REQUIRED WORK: Repeat every entry exactly as it appears.
ENTRIES PROVIDED Block Start
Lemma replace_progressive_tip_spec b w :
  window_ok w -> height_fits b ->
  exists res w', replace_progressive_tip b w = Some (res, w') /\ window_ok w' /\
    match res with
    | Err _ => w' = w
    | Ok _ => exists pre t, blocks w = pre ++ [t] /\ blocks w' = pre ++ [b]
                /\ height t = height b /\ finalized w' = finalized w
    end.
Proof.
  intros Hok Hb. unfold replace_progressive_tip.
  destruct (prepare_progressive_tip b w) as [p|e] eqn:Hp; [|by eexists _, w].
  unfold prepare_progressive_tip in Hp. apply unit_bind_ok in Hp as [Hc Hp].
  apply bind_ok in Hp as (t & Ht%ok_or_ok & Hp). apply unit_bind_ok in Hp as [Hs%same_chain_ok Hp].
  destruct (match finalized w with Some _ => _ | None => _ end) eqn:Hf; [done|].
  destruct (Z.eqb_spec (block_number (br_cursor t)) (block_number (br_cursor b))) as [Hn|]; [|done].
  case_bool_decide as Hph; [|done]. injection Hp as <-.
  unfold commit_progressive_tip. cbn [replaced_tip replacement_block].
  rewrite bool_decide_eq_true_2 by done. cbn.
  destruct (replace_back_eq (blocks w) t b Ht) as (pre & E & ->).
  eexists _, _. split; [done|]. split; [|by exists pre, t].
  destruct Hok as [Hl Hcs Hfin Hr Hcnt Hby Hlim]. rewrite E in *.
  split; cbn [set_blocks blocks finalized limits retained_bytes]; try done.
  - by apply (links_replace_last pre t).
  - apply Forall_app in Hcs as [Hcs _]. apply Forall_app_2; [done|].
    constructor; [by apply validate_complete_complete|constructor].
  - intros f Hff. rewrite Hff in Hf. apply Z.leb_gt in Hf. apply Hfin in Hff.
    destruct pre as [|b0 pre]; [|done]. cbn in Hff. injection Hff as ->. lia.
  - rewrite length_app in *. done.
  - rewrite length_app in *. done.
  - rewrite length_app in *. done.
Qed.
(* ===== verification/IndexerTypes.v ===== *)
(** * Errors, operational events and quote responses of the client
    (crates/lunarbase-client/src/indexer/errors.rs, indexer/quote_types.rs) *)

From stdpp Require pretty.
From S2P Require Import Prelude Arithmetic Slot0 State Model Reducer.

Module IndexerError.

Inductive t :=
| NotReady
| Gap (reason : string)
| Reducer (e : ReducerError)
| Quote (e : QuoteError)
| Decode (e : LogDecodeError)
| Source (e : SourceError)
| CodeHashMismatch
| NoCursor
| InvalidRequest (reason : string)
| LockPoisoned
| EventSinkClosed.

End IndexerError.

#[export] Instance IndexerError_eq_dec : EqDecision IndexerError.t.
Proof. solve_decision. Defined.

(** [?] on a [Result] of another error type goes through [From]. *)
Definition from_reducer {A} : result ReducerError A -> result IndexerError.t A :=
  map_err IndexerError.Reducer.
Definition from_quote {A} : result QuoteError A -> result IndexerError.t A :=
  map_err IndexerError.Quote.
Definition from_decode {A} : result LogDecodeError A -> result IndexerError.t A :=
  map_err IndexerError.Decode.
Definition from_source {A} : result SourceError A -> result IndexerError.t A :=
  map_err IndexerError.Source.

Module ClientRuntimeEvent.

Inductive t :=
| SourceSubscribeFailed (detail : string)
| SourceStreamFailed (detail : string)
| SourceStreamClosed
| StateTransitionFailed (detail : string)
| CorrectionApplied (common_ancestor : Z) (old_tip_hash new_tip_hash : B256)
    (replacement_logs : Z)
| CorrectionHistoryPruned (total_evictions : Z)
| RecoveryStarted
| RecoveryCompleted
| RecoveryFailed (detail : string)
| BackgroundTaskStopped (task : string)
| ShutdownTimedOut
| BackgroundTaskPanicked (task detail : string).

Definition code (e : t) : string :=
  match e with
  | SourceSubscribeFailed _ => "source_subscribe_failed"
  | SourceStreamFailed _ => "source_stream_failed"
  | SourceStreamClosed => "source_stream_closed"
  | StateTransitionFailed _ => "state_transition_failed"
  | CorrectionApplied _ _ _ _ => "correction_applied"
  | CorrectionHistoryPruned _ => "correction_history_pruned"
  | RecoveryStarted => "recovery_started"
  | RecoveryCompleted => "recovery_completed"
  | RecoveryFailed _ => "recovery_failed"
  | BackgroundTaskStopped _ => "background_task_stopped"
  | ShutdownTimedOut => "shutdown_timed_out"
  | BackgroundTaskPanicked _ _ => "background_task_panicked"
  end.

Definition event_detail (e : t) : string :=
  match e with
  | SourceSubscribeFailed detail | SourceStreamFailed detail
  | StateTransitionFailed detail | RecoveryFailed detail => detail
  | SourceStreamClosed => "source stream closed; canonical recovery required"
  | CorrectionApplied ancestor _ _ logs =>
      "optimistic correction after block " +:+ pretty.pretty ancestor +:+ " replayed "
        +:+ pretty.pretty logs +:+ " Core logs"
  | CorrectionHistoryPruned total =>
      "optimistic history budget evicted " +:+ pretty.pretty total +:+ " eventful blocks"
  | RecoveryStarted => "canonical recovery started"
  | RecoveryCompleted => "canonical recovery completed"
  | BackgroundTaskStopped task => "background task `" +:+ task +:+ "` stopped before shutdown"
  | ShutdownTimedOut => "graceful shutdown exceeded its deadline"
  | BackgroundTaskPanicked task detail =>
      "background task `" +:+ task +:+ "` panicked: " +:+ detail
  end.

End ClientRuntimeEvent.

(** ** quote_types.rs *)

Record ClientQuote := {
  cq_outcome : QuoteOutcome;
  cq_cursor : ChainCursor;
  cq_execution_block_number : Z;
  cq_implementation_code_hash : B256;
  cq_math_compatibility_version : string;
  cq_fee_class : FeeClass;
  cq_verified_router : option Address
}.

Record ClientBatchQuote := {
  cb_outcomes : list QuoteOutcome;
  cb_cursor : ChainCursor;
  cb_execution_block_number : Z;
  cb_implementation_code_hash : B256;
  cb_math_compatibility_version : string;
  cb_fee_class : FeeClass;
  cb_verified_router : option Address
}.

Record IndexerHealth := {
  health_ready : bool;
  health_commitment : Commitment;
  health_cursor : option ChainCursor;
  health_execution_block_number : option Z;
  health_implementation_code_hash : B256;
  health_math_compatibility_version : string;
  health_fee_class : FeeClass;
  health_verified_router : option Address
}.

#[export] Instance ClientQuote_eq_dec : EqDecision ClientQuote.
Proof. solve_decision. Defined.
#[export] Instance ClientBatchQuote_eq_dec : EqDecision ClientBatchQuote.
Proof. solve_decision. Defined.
ENTRIES PROVIDED Block End
RESULT OF THIS TASK:
Lemma replace_progressive_tip_spec b w :
  window_ok w -> height_fits b ->
  exists res w', replace_progressive_tip b w = Some (res, w') /\ window_ok w' /\
    match res with
    | Err _ => w' = w
    | Ok _ => exists pre t, blocks w = pre ++ [t] /\ blocks w' = pre ++ [b]
                /\ height t = height b /\ finalized w' = finalized w
    end.
Proof.
  intros Hok Hb. unfold replace_progressive_tip.
  destruct (prepare_progressive_tip b w) as [p|e] eqn:Hp; [|by eexists _, w].
  unfold prepare_progressive_tip in Hp. apply unit_bind_ok in Hp as [Hc Hp].
  apply bind_ok in Hp as (t & Ht%ok_or_ok & Hp). apply unit_bind_ok in Hp as [Hs%same_chain_ok Hp].
  destruct (match finalized w with Some _ => _ | None => _ end) eqn:Hf; [done|].
  destruct (Z.eqb_spec (block_number (br_cursor t)) (block_number (br_cursor b))) as [Hn|]; [|done].
  case_bool_decide as Hph; [|done]. injection Hp as <-.
  unfold commit_progressive_tip. cbn [replaced_tip replacement_block].
  rewrite bool_decide_eq_true_2 by done. cbn.
  destruct (replace_back_eq (blocks w) t b Ht) as (pre & E & ->).
  eexists _, _. split; [done|]. split; [|by exists pre, t].
  destruct Hok as [Hl Hcs Hfin Hr Hcnt Hby Hlim]. rewrite E in *.
  split; cbn [set_blocks blocks finalized limits retained_bytes]; try done.
  - by apply (links_replace_last pre t).
  - apply Forall_app in Hcs as [Hcs _]. apply Forall_app_2; [done|].
    constructor; [by apply validate_complete_complete|constructor].
  - intros f Hff. rewrite Hff in Hf. apply Z.leb_gt in Hf. apply Hfin in Hff.
    destruct pre as [|b0 pre]; [|done]. cbn in Hff. injection Hff as ->. lia.
  - rewrite length_app in *. done.
  - rewrite length_app in *. done.
  - rewrite length_app in *. done.
Qed.
(* ===== verification/IndexerTypes.v ===== *)
(** * Errors, operational events and quote responses of the client
    (crates/lunarbase-client/src/indexer/errors.rs, indexer/quote_types.rs) *)

From stdpp Require pretty.
From S2P Require Import Prelude Arithmetic Slot0 State Model Reducer.

Module IndexerError.

Inductive t :=
| NotReady
| Gap (reason : string)
| Reducer (e : ReducerError)
| Quote (e : QuoteError)
| Decode (e : LogDecodeError)
| Source (e : SourceError)
| CodeHashMismatch
| NoCursor
| InvalidRequest (reason : string)
| LockPoisoned
| EventSinkClosed.

End IndexerError.

#[export] Instance IndexerError_eq_dec : EqDecision IndexerError.t.
Proof. solve_decision. Defined.

(** [?] on a [Result] of another error type goes through [From]. *)
Definition from_reducer {A} : result ReducerError A -> result IndexerError.t A :=
  map_err IndexerError.Reducer.
Definition from_quote {A} : result QuoteError A -> result IndexerError.t A :=
  map_err IndexerError.Quote.
Definition from_decode {A} : result LogDecodeError A -> result IndexerError.t A :=
  map_err IndexerError.Decode.
Definition from_source {A} : result SourceError A -> result IndexerError.t A :=
  map_err IndexerError.Source.

Module ClientRuntimeEvent.

Inductive t :=
| SourceSubscribeFailed (detail : string)
| SourceStreamFailed (detail : string)
| SourceStreamClosed
| StateTransitionFailed (detail : string)
| CorrectionApplied (common_ancestor : Z) (old_tip_hash new_tip_hash : B256)
    (replacement_logs : Z)
| CorrectionHistoryPruned (total_evictions : Z)
| RecoveryStarted
| RecoveryCompleted
| RecoveryFailed (detail : string)
| BackgroundTaskStopped (task : string)
| ShutdownTimedOut
| BackgroundTaskPanicked (task detail : string).

Definition code (e : t) : string :=
  match e with
  | SourceSubscribeFailed _ => "source_subscribe_failed"
  | SourceStreamFailed _ => "source_stream_failed"
  | SourceStreamClosed => "source_stream_closed"
  | StateTransitionFailed _ => "state_transition_failed"
  | CorrectionApplied _ _ _ _ => "correction_applied"
  | CorrectionHistoryPruned _ => "correction_history_pruned"
  | RecoveryStarted => "recovery_started"
  | RecoveryCompleted => "recovery_completed"
  | RecoveryFailed _ => "recovery_failed"
  | BackgroundTaskStopped _ => "background_task_stopped"
  | ShutdownTimedOut => "shutdown_timed_out"
  | BackgroundTaskPanicked _ _ => "background_task_panicked"
  end.

Definition event_detail (e : t) : string :=
  match e with
  | SourceSubscribeFailed detail | SourceStreamFailed detail
  | StateTransitionFailed detail | RecoveryFailed detail => detail
  | SourceStreamClosed => "source stream closed; canonical recovery required"
  | CorrectionApplied ancestor _ _ logs =>
      "optimistic correction after block " +:+ pretty.pretty ancestor +:+ " replayed "
        +:+ pretty.pretty logs +:+ " Core logs"
  | CorrectionHistoryPruned total =>
      "optimistic history budget evicted " +:+ pretty.pretty total +:+ " eventful blocks"
  | RecoveryStarted => "canonical recovery started"
  | RecoveryCompleted => "canonical recovery completed"
  | BackgroundTaskStopped task => "background task `" +:+ task +:+ "` stopped before shutdown"
  | ShutdownTimedOut => "graceful shutdown exceeded its deadline"
  | BackgroundTaskPanicked task detail =>
      "background task `" +:+ task +:+ "` panicked: " +:+ detail
  end.

End ClientRuntimeEvent.

(** ** quote_types.rs *)

Record ClientQuote := {
  cq_outcome : QuoteOutcome;
  cq_cursor : ChainCursor;
  cq_execution_block_number : Z;
  cq_implementation_code_hash : B256;
  cq_math_compatibility_version : string;
  cq_fee_class : FeeClass;
  cq_verified_router : option Address
}.

Record ClientBatchQuote := {
  cb_outcomes : list QuoteOutcome;
  cb_cursor : ChainCursor;
  cb_execution_block_number : Z;
  cb_implementation_code_hash : B256;
  cb_math_compatibility_version : string;
  cb_fee_class : FeeClass;
  cb_verified_router : option Address
}.

Record IndexerHealth := {
  health_ready : bool;
  health_commitment : Commitment;
  health_cursor : option ChainCursor;
  health_execution_block_number : option Z;
  health_implementation_code_hash : B256;
  health_math_compatibility_version : string;
  health_fee_class : FeeClass;
  health_verified_router : option Address
}.

#[export] Instance ClientQuote_eq_dec : EqDecision ClientQuote.
Proof. solve_decision. Defined.
#[export] Instance ClientBatchQuote_eq_dec : EqDecision ClientBatchQuote.
Proof. solve_decision. Defined.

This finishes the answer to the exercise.